Il débarque, Fred, 25 ans, sourire carnassier. ‘Bonjour mademoiselle, je veux m’inscrire.’ Sa voix tremble un peu, mais ses yeux me scannent des pieds à la tête. Je le snobe d’abord, formulaire en main, mais putain, il est mignon, grand, et son pantalon bombe déjà. Il remplit son papier, et là, miracle : il balance une punchline kennedyenne à Albert, le boss. Tout le monde flippe. Moi y compris. Soudain, il est le king. Nos regards se croisent, œillades, langue sur lèvres. Je croise les jambes, sens ma chatte s’humidifier sous la culotte. On papote : mes études de droit, ma vie militante. Mais c’est du flan. L’attirance pulse. Érection visible dans son froc. À 20h, je l’attrape : ‘Albert t’attend à 15h30. On a du temps pour autre chose.’
L’Approche : Frisson de l’imprévu en terre inconnue
Sa main sur mes hanches, mais j’impose : ‘Pas le temps pour caresses de merde !’ Je plaque ma bouche sur la sienne, descends sa braguette. Sa bite jaillit, dure, veineuse, 18 bons cm. Je l’avale d’un coup, gorge profonde, langue qui tourbillonne sur le gland. Salive qui coule, glouglous obscènes étouffés par les plantes. De ma main libre, je m’enfonce un doigt dans la fente trempée, l’autre malaxe mes nichons gonflés. Il gémit : ‘Putain Sonia, t’es une salope !’ Je relève la tête : ‘Appelle-moi Anonyme, et ferme-la, je te vide la bite.’ Tête qui monte descend, aspirante, vorace. Horloge tic-tac, 15h25. Je le pousse au sol, jupe relevée, cul en l’air. Préservatif chopé dans mon attaché-case – pratique, non ? Je m’accroupis, guide sa queue à mon entrée. Chaleur moite, lèvres qui s’écartent.

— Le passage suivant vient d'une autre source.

(* ===== verification/Server.v ===== *)
(** * The front of the server

    [server.go], [auth.go] and the index handler of [handlers.go]: probes,
    HTTP Basic authentication, and the dispatch of a request to its
    handler.  The handlers are those of [Handlers], [Batch] and [Index]; here a
    request ends in the answer given before any handler, or in the handler it
    reaches and the user it runs as.  Whether it is admitted is [SlotQueue]'s.  Logging and metrics are left out. *)

From Stdlib Require Import ZArith Lia List Bool String.
From stdpp Require Import base gmap list.
From S2P Require Import Prelude Strconv Base64 SortedSlice Keys IndexV2 Gbci Index Storage Handlers ClientIndex.

(** ** Authentication *)

Record Credential := MkCredential { Username : bytes; Password : bytes }.

Record Config := MkConfig { Bucket : bytes; DisableAuth : bool; Credentials : list Credential; Prefetch : option bool }.

Definition PrefetchEnabled (c : Config) : bool := match Prefetch c with None => true | Some b => b end.

Definition anonymousUser : bytes := str "<ANON>".

(** [strings.SplitN(s, sep, 2)] for a one-byte separator that occurs. *)
Fixpoint cut (sep : Z) (s : bytes) : option (bytes * bytes) :=
  match s with
  | [] => None
  | c :: s' => if c =? sep then Some ([], s') else '(a, b) ← cut sep s'; Some (c :: a, b)
  end.

Definition find_credential (creds : list Credential) (user pass : bytes) : option bytes :=
  Username <$> find (fun c => negb (bytes_eqb (Username c) [] || bytes_eqb (Password c) []) &&
                              (bytes_eqb (Username c) user && bytes_eqb (Password c) pass)) creds.

(** The user of a request by its Authorization header (empty when absent), or
    [None] for any of the errors. *)
Definition authenticate (auth : bytes) (cfg : Config) : option bytes :=
  if DisableAuth cfg then Some anonymousUser
  else if bytes_eqb auth [] then None
  else if negb (has_prefix auth (str "Basic ")) then None
  else
    decoded ← b64_decode (drop 6 auth);
    '(user, pass) ← cut 58 decoded;
    if bytes_eqb user [] || bytes_eqb pass [] then None
    else find_credential (Credentials cfg) user pass.

(** ** Dispatch *)

Inductive handler :=
  | HGetIndex | HBatchGet | HSkipReport | HGetObject (key : bytes) | HHeadObject (key : bytes)
  | HBatchPut | HPutObject (key : bytes) | HDeleteObject (key : bytes).

Definition skipReportKey : bytes := str "_skips".

Definition dispatch (method key : bytes) : option handler :=
  let isM (m : bytes) := bytes_eqb method m in
  if isM (str "GET") && bytes_eqb key (str "_index") then Some HGetIndex
  else if (isM (str "GET") || isM (str "POST")) && bytes_eqb key (str "_batch/get") then Some HBatchGet
  else if isM (str "POST") && bytes_eqb key skipReportKey then Some HSkipReport
  else if isM (str "GET") && negb (bytes_eqb key []) then Some (HGetObject key)
  else if isM (str "HEAD") && negb (bytes_eqb key []) then Some (HHeadObject key)
  else if isM (str "PUT") && bytes_eqb key (str "_batch/put") then Some HBatchPut
  else if isM (str "PUT") && negb (bytes_eqb key []) then Some (HPutObject key)
  else if isM (str "DELETE") && negb (bytes_eqb key []) then Some (HDeleteObject key)
  else None.

Definition healthPath : bytes := str "/_health".
Definition wellKnownHealthPath : bytes := str "/.well-known/docker-updater/health".
Definition wellKnownPreUpdatePath : bytes := str "/.well-known/docker-updater/pre-update".
Definition versionPath : bytes := str "/_version".
Definition retryAfterSeconds : Z := 2.

Definition draining : response :=
  Response 503 [(str "Retry-After", formatInt retryAfterSeconds); (str "Content-Type", str "text/plain; charset=utf-8");
                (str "X-Content-Type-Options", str "nosniff")] None (str "draining" ++ [10]).

Inductive served :=
  | Answered (r : response)
  | Version
  | Reached (user : bytes) (h : handler).

(** The bucket and key of a path: [/{bucket}/{key...}] or [/{bucket}]. *)
Definition bucket_key (path : bytes) : bytes * bytes :=
  let path := match path with 47 :: p => p | _ => path end in
  match cut 47 path with Some (b, k) => (b, k) | None => (path, []) end.

(** [ServeHTTP]; [admitted] is the outcome of [admit]. *)
Definition ServeHTTP (cfg : Config) (shuttingDown admitted : bool) (method path auth : bytes) : served :=
  if bytes_eqb path healthPath || bytes_eqb path wellKnownHealthPath then
    Answered (if shuttingDown then draining
              else Response 200 [(str "Content-Type", str "text/plain; charset=utf-8")] None (str "ok" ++ [10]))
  else if bytes_eqb path versionPath then Version
  else if bytes_eqb path wellKnownPreUpdatePath then
    Answered (if shuttingDown then draining else Response 200 [] None [])
  else if negb admitted then
    let r := writeError 503 (str "overloaded") (str "server is at capacity, retry after a moment") in
    Answered (Response (rs_status r) ((str "Retry-After", formatInt retryAfterSeconds) :: rs_headers r) None (rs_body r))
  else
    match authenticate auth cfg with
    | None => Answered (writeError 403 (str "access_denied") (str "access denied"))
    | Some user =>
        let '(bucket, key) := bucket_key path in
        if negb (bytes_eqb bucket (Bucket cfg)) then
          Answered (writeError 404 (str "unknown_bucket") (str "the specified bucket does not exist"))
        else match dispatch method key with
             | Some h => Reached user h
             | None => Answered (writeError 405 (str "method_not_allowed") (str "method not allowed"))
             end
    end.

(** ** Who gets in *)

Lemma cut_spec sep s a b : cut sep s = Some (a, b) <-> s = a ++ sep :: b /\ sep ∉ a.
Proof.
  revert a. induction s as [|c s IH]; intros a; cbn [cut].
  - split; [done|]. intros [E _]. by destruct a.
  - destruct (Z.eqb_spec c sep) as [->|Hne].
    + split; [intros [= <- <-]; split; [done|apply not_elem_of_nil]|]. intros [E Hn]. destruct a as [|x a]; [by injection E as ->|].
      injection E as -> _. apply not_elem_of_cons in Hn as [? _]. done.
    + split.
      * destruct (cut sep s) as [[a' b']|] eqn:E; cbn [mbind option_bind]; [|done]. intros [= <- <-].
        destruct (proj1 (IH a') eq_refl) as [-> Hn]. split; [done|]. apply not_elem_of_cons. split; [congruence|done].
      * intros [E Hn]. destruct a as [|x a]; [injection E as -> _; done|]. injection E as -> ->.
        apply not_elem_of_cons in Hn as [_ Hn]. by rewrite (proj2 (IH a) (conj eq_refl Hn)).
Qed.

Definition known_credential (cfg : Config) (user pass : bytes) : Prop :=
  user <> [] /\ pass <> [] /\ MkCredential user pass ∈ Credentials cfg.

Lemma find_credential_spec creds user pass u : user <> [] -> pass <> [] ->
  find_credential creds user pass = Some u <-> u = user /\ MkCredential user pass ∈ creds.
Proof.
  intros Hu Hp. unfold find_credential.
  set (P := fun c => negb (bytes_eqb (Username c) [] || bytes_eqb (Password c) []) && _).
  assert (HP : forall c, P c = true <-> c = MkCredential user pass).
  { intros [cu cp]. unfold P. cbn [Username Password]. rewrite !andb_true_iff, negb_true_iff, orb_false_iff, !bytes_eqb_eq. split.
    - by intros (_ & -> & ->).
    - intros [= -> ->]. split_and!; try done; apply not_true_iff_false; by rewrite bytes_eqb_eq. }
  destruct (find P creds) as [c|] eqn:E; cbn [fmap option_fmap option_map].
  - apply find_some in E as [Hin ->%HP]. apply list_elem_of_In in Hin. cbn [Username]. split; [by intros [= <-]|by intros [-> _]].
  - split; [done|]. intros [_ Hin]. apply list_elem_of_In, (find_none _ _ E) in Hin.
    exfalso. apply not_true_iff_false in Hin. by apply Hin, HP.
Qed.

Lemma authenticate_spec auth cfg u : DisableAuth cfg = false ->
  authenticate auth cfg = Some u <->
  exists enc p, auth = str "Basic " ++ enc /\ b64_decode enc = Some (u ++ 58 :: p) /\ 58 ∉ u /\ known_credential cfg u p.
Proof.
  intros Hd. unfold authenticate. rewrite Hd.
  assert (Hne : bytes_eqb auth [] = true -> ~ has_prefix auth (str "Basic ") = true) by (by intros ->%bytes_eqb_eq).
  destruct (bytes_eqb auth []) eqn:Ea; [split; [done|]; intros (enc & p & -> & _); by rewrite has_prefix_app in Hne; destruct Hne|].
  clear Hne. destruct (has_prefix auth (str "Basic ")) eqn:Ep; cbn [negb].
  2:{ split; [done|]. intros (enc & p & -> & _). by rewrite has_prefix_app in Ep. }
  assert (Hauth : auth = str "Basic " ++ drop 6 auth) by (apply has_prefix_spec in Ep as [t ->]; done).
  split.
  - destruct (b64_decode (drop 6 auth)) as [dec|] eqn:Eb; cbn [mbind option_bind]; [|done].
    destruct (cut 58 dec) as [[user pass]|] eqn:Ec; cbn [mbind option_bind]; [|done]. apply cut_spec in Ec as [-> Hn].
    destruct (bytes_eqb user [] || bytes_eqb pass []) eqn:Ee; [done|]. apply orb_false_iff in Ee as [E1 E2].
    apply not_true_iff_false in E1, E2. rewrite bytes_eqb_eq in E1, E2. intros Hf. apply find_credential_spec in Hf as [-> Hin]; [|done|done].
    exists (drop 6 auth), pass. by split_and!.
  - intros (enc & p & -> & Hb & Hn & Hu & Hp & Hin). change (drop 6 (str "Basic " ++ enc)) with enc. rewrite Hb. cbn [mbind option_bind].
    rewrite (proj2 (cut_spec 58 _ u p) (conj eq_refl Hn)). cbn [mbind option_bind].
    destruct (bytes_eqb u []) eqn:E1; [by apply bytes_eqb_eq in E1|]. destruct (bytes_eqb p []) eqn:E2; [by apply bytes_eqb_eq in E2|].
    cbn [orb]. by apply find_credential_spec.
Qed.

(** C15. No handler runs for a stranger, and every configured user gets in.
    With authentication on, a request reaches a handler exactly when it is
    admitted, is none of the probes, names the bucket and a method and key the
    dispatch knows, and carries Basic credentials that decode to a configured
    pair of a non-empty name and password; it runs as that user.  The standard
    encoding of a configured pair is such a header. *)
Theorem handlers_need_credentials cfg shuttingDown admitted method path auth :
  DisableAuth cfg = false ->
  (forall user h, ServeHTTP cfg shuttingDown admitted method path auth = Reached user h <->
     path ∉ [healthPath; wellKnownHealthPath; versionPath; wellKnownPreUpdatePath] /\ admitted = true /\
     (exists enc p, auth = str "Basic " ++ enc /\ b64_decode enc = Some (user ++ 58 :: p) /\ 58 ∉ user /\ known_credential cfg user p) /\
     exists key, bucket_key path = (Bucket cfg, key) /\ dispatch method key = Some h) /\
  (forall user pass, Forall is_byte user -> Forall is_byte pass -> 58 ∉ user -> known_credential cfg user pass ->
     authenticate (str "Basic " ++ b64_encode (user ++ 58 :: pass)) cfg = Some user).
Proof.
  intros Hd. split.
  - intros user h. rewrite <- (authenticate_spec auth cfg user Hd). unfold ServeHTTP.
    assert (Heq : forall q, bytes_eqb path q = bool_decide (path = q)).
    { intros q. case_bool_decide as E; [by apply bytes_eqb_eq|]. apply not_true_iff_false. by rewrite bytes_eqb_eq. }
    rewrite !Heq, !not_elem_of_cons. repeat case_bool_decide; cbn [orb]; try (split; [done|]; by intros ((? & ? & ? & ? & _) & _)).
    destruct admitted; cbn [negb]; [|split; [done|]; by intros (_ & ? & _)].
    destruct (authenticate auth cfg) as [u|]; [|split; [done|]; by intros (_ & _ & ? & _)].
    destruct (bucket_key path) as [b k]. destruct (bytes_eqb b (Bucket cfg)) eqn:Eb; cbn [negb].
    + apply bytes_eqb_eq in Eb as ->. destruct (dispatch method k) as [h'|] eqn:Ed.
      * split.
        -- intros [= <- <-]. split_and!; try done; [apply not_elem_of_nil|]. by exists k.
        -- intros (_ & _ & [= <-] & k' & [= <-] & Hk). congruence.
      * split; [done|]. intros (_ & _ & _ & k' & [= <-] & Hk). congruence.
    + split; [done|]. intros (_ & _ & _ & k' & [= -> _] & _). by rewrite bytes_eqb_refl in Eb.
  - intros user pass Hu Hp Hn Hk. apply authenticate_spec; [done|]. exists (b64_encode (user ++ 58 :: pass)), pass. split_and!; try done; try apply Hk.
    apply b64_roundtrip, Forall_app. split; [done|]. apply Forall_cons. split; [done|done].
Qed.

(** ** The index handler *)

(** [strconv.Atoi] with its error dropped: 0 for a text that is no number, the
    nearest int for one out of range. *)
Definition atoiValue (s : bytes) : Z :=
  match parseInt s with
  | Some v => v
  | None =>
      let '(neg, digits) := match s with 45 :: d => (true, d) | 43 :: d => (false, d) | _ => (false, s) end in
      match digits, parse_digits 0 digits with
      | _ :: _, Some _ => if neg : bool then - 2 ^ 63 else 2 ^ 63 - 1
      | _, _ => 0
      end
  end.

Record indexQuery := IndexQuery { q_hash : bytes; q_v : bytes; q_epoch : bytes; q_seq : bytes }.

Definition indexFormFromQuery (q : indexQuery) (idx : Index) : indexForm :=
  if bytes_eqb (q_hash q) (formatInt (Z.of_nat gbciPrefixSize)) then indexFormV1 gbciPrefixSize
  else if gbciVersion2 <=? atoiValue (q_v q) then FormV2 idx
  else indexFormV1 gbciHashSize.

Inductive indexAnswer :=
  | IndexUnavailable
  | IndexGone
  | IndexDelta (delta : bytes) (headers : option bytes * option bytes)
  | IndexBlob (blob etag : bytes) (headers : option bytes * option bytes).

(** [handleGetIndex]: a delta, or the whole blob with its ETag, which
    [http.ServeContent] may answer with "not modified". *)
Definition handleGetIndex (now : Z) (q : indexQuery) (oidx : option Index) : indexAnswer * option Index :=
  match oidx with
  | None => (IndexUnavailable, None)
  | Some idx =>
      let form := indexFormFromQuery q idx in
      match indexGenFromQuery (q_epoch q, q_seq q) with
      | (from, true) =>
          match DeltaForm from form idx with
          | None => (IndexGone, Some idx)
          | Some (delta, to) => (IndexDelta delta (setIndexGenHeaders to), Some idx)
          end
      | (_, false) =>
          let '(blob, etag, gen, idx) := BlobGenForm now form idx in
          (IndexBlob blob etag (setIndexGenHeaders gen), Some idx)
      end
  end.

(** ** A concrete request *)

Definition demoConfig : Config := MkConfig (str "cache") false [MkCredential [] []; MkCredential (str "ci") (str "secret")] None.

Lemma handlers_need_credentials_witness :
  ServeHTTP demoConfig false true (str "GET") (str "/cache/_index") (str "Basic Y2k6c2VjcmV0") = Reached (str "ci") HGetIndex /\
  authenticate (str "Basic " ++ b64_encode (str "ci" ++ 58 :: str "secret")) demoConfig = Some (str "ci").
Proof.
  assert (Hk : known_credential demoConfig (str "ci") (str "secret")).
  { split_and!; [done|done|]. apply list_elem_of_further, list_elem_of_here. }
  destruct (handlers_need_credentials demoConfig false true (str "GET") (str "/cache/_index") (str "Basic Y2k6c2VjcmV0") eq_refl) as [Hreach Henc].
  split; [|apply Henc; [by repeat constructor|by repeat constructor|vm_compute; set_solver|exact Hk]].
  apply Hreach. split_and!.
  - vm_compute. set_solver.
  - reflexivity.
  - exists (str "Y2k6c2VjcmV0"), (str "secret"). split_and!; [reflexivity|vm_compute; reflexivity|vm_compute; set_solver|apply Hk..].
  - exists (str "_index"). split; vm_compute; reflexivity.
Defined.
(* ===== verification/Skips.v ===== *)
(** * Reports of skipped requests

    [cacheclient/skipreport.go] and [skips.go].  A client answers many lookups
    from its copy of the index and sends nothing; it counts them, and posts the
    counts so that the server's hit rate knows of them.

    [FlushSkips] runs under a mutex while other goroutines go on counting: the
    step relation [skip_step] splits it where they can see it, down to the
    single atomic loads of [skipTotals].  The network may lose a report, or the
    answer to one.  The report is the wire body both sides declare; it reaches
    [handleSkipReport] decoded, and [json_report] is the text that is posted.
    The counters of the Prometheus library are the log of the amounts added to
    them; the log line of the request is left out. *)

From Stdlib Require Import ZArith Lia List Bool String.
From stdpp Require Import base gmap list sets.
From S2P Require Import Prelude Strconv GoSet Keys Paths ObjAttrs ContentStamp MemoCache Churn Index Storage Eviction Handlers.

(** ** The report *)

Record SkipReport := MkSkipReport {
  GetNotInIndex : Z; GetEmptyIndex : Z; GetBatchBackoff : Z; GetKnownMiss : Z; PutKnown : Z;
  PutFailed : Z; PutRefusedBuildID : Z; PutRefusedModIndex : Z; PutAbandoned : Z;
  SkippedKeys : list bytes; SkippedAgo : list Z
}.

(** The nine counts by name, in the order of the struct. *)
Inductive skipField :=
  | FNotInIndex | FEmptyIndex | FBatchBackoff | FKnownMiss | FPutKnown | FFailed | FRefusedBuildID | FRefusedModIndex | FAbandoned.

Definition skipFields : list skipField :=
  [FNotInIndex; FEmptyIndex; FBatchBackoff; FKnownMiss; FPutKnown; FFailed; FRefusedBuildID; FRefusedModIndex; FAbandoned].

#[export] Instance skipField_eq_dec : EqDecision skipField.
Proof. solve_decision. Defined.

Definition field (c : skipField) (r : SkipReport) : Z :=
  match c with
  | FNotInIndex => GetNotInIndex r | FEmptyIndex => GetEmptyIndex r | FBatchBackoff => GetBatchBackoff r | FKnownMiss => GetKnownMiss r
  | FPutKnown => PutKnown r | FFailed => PutFailed r | FRefusedBuildID => PutRefusedBuildID r | FRefusedModIndex => PutRefusedModIndex r
  | FAbandoned => PutAbandoned r
  end.
Definition sleep_ok (l : logged) : Prop :=
  match l with
  | LSlept _ d hint => hint <= d /\ 0 <= d <= retryMaxDelay
  | LQuiet _ d quiet => 0 < quiet <= d /\ d <= quiet + retryMaxDelay
  | _ => True
  end.

(** What the answer says of the attempts: the last reply, whichever it was, is
    returned; without one the operation was held back, cut short or not sent. *)
Definition answer_ok (last : option reply) (o : outcome) (log : list logged) : Prop :=
  match o with
  | OReply r => List.last (map Some (sends log)) last = Some r
  | OHeldBack | OCancelled => last = None /\ sends log = []
  | ODown => Forall (fun r => retryable r = true) (sends log)
  end.

Lemma backoff_bounds attempt : 0 < backoff attempt <= retryMaxDelay.
Proof.
  unfold backoff. set (d := i64 _). destruct (Z.ltb_spec retryMaxDelay d), (Z.leb_spec d 0); cbn [orb]; unfold retryMaxDelay, second in *; lia.
Qed.

Lemma jittered_bounds rnd d : 0 <= d -> 0 <= jittered rnd d <= d.
Proof. intros Hd. unfold jittered. pose proof (Z.mod_pos_bound rnd (d + 1)). lia. Qed.

Lemma retryAfter_bound v date : parseRetryAfter v date <= retryMaxDelay.
Proof.
  unfold parseRetryAfter. destruct (bytes_eqb v []); [done|].
  assert (Hcap : forall d, (if retryMaxDelay <? d then retryMaxDelay else d) <= retryMaxDelay) by (intros d; destruct (Z.ltb_spec retryMaxDelay d); lia).
  destruct (parseInt v) as [secs|]; [destruct (secs <=? 0); [done|apply Hcap]|].
  destruct date as [d|]; [|done]. destruct (d <=? 0); [done|apply Hcap].
Qed.

Lemma sleepBackoff_ok attempt rnd hint : hint <= retryMaxDelay -> sleep_ok (LSlept attempt (sleepBackoff attempt rnd hint) hint).
Proof.
  intros Hh. pose proof (backoff_bounds attempt). pose proof (jittered_bounds rnd (backoff attempt)). unfold sleep_ok, sleepBackoff.
  destruct (Z.ltb_spec 0 hint); [|lia]. destruct (Z.ltb_spec retryMaxDelay hint); [lia|]. destruct (Z.ltb_spec (jittered rnd (backoff attempt)) hint); lia.
Qed.

Lemma send_ok critical e st notes hint final st' : send critical e st = (notes, hint, final, st') ->
  hint <= retryMaxDelay /\ sends notes = [at_reply e] /\ final = negb (retryable (at_reply e)) /\ ns_shedUntil st <= ns_shedUntil st' /\
  exists tail, notes = LSent (at_now e) (at_reply e) :: tail /\ (tail = [] \/ exists u, tail = [LShed u] /\ u <= ns_shedUntil st').
Proof.
  unfold send. destruct (at_reply e) as [code ra date|noAnswer] eqn:Er.
  - destruct (transientStatus code) eqn:Et; cbn [negb].
    + destruct (Z.ltb_spec 0 (parseRetryAfter ra date)).
      * intros [= <- <- <- <-]. cbn [ns_shedUntil retryable]. rewrite Et. unfold noteShed.
        split_and!; [apply retryAfter_bound|done|done|destruct (Z.leb_spec (at_done e + parseRetryAfter ra date) (ns_shedUntil st)); lia|].
        eexists. split; [done|]. right. eexists. split; [done|].
        destruct (Z.leb_spec (at_done e + parseRetryAfter ra date) (ns_shedUntil st)); lia.
      * intros [= <- <- <- <-]. cbn [ns_shedUntil retryable]. rewrite Et. split_and!; [apply retryAfter_bound|done|done|done|]. eexists. split; [done|by left].
    + intros [= <- <- <- <-]. cbn [ns_shedUntil retryable]. rewrite Et. split_and!; [done|done|done|done|]. eexists. split; [done|by left].
  - intros [= <- <- <- <-]. cbn [ns_shedUntil retryable]. rewrite negb_involutive. split_and!; [done|done|done|done|]. eexists. split; [done|by left].
Qed.

Lemma respects_mono log : forall a b, a <= b -> respects b log -> respects a log.
Proof.
  induction log as [|l log IH]; intros a b Hab; [done|]. destruct l; cbn [respects]; try (by apply IH).
  - intros [H1 H2]. split; [lia|by eapply IH].
  - apply IH. lia.
Qed.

L’Explosion : Baise sauvage sans tabous
Mais il flippe le contrôle. Brutal, il me retourne à genoux, me plaque. ‘C’est moi qui baise maintenant, salope.’ Ses hanches claquent, coups de boutoir violents. Ma chatte claque, jus qui gicle sur mes cuisses. ‘Plus fort, défonce-moi !’ je halète, seins qui ballotent. Clim séchante la sueur, mais l’odeur de sexe envahit le bureau. Piston rageur, ses couilles tapent mon clito. Sensations folles : plénitude, brûlure, spasmes qui montent. 15h28. Il grogne : ‘Je vais jouir, prends tout !’ Jet chaud dans le caoutchouc, pulsations profondes. Moi, au bord, mais choc violent. Il se retire, sourire victorieux.
15h30 tapantes. Je lisse ma jupe, lèvres gonflées, chatte qui palpite encore. ‘Va voir ton boss, futur président.’ Il sort, pantalon refait. Je boucle mon attaché-case, attrape ma veste. Bureau vidé en 30 secondes. En bas, mes collègues sourient à Fred, mais moi ? Disparue. Valise au pied de l’ascenseur qui ronronne. Taxi vers la gare, train de nuit pour ailleurs. Odeur de lui sur ma peau, mais demain, effacée. Anonyme repart, libre, repue, prête pour la prochaine escale. Ville inconnue qui avale nos bruits, nos sécrétions. Plus de trace.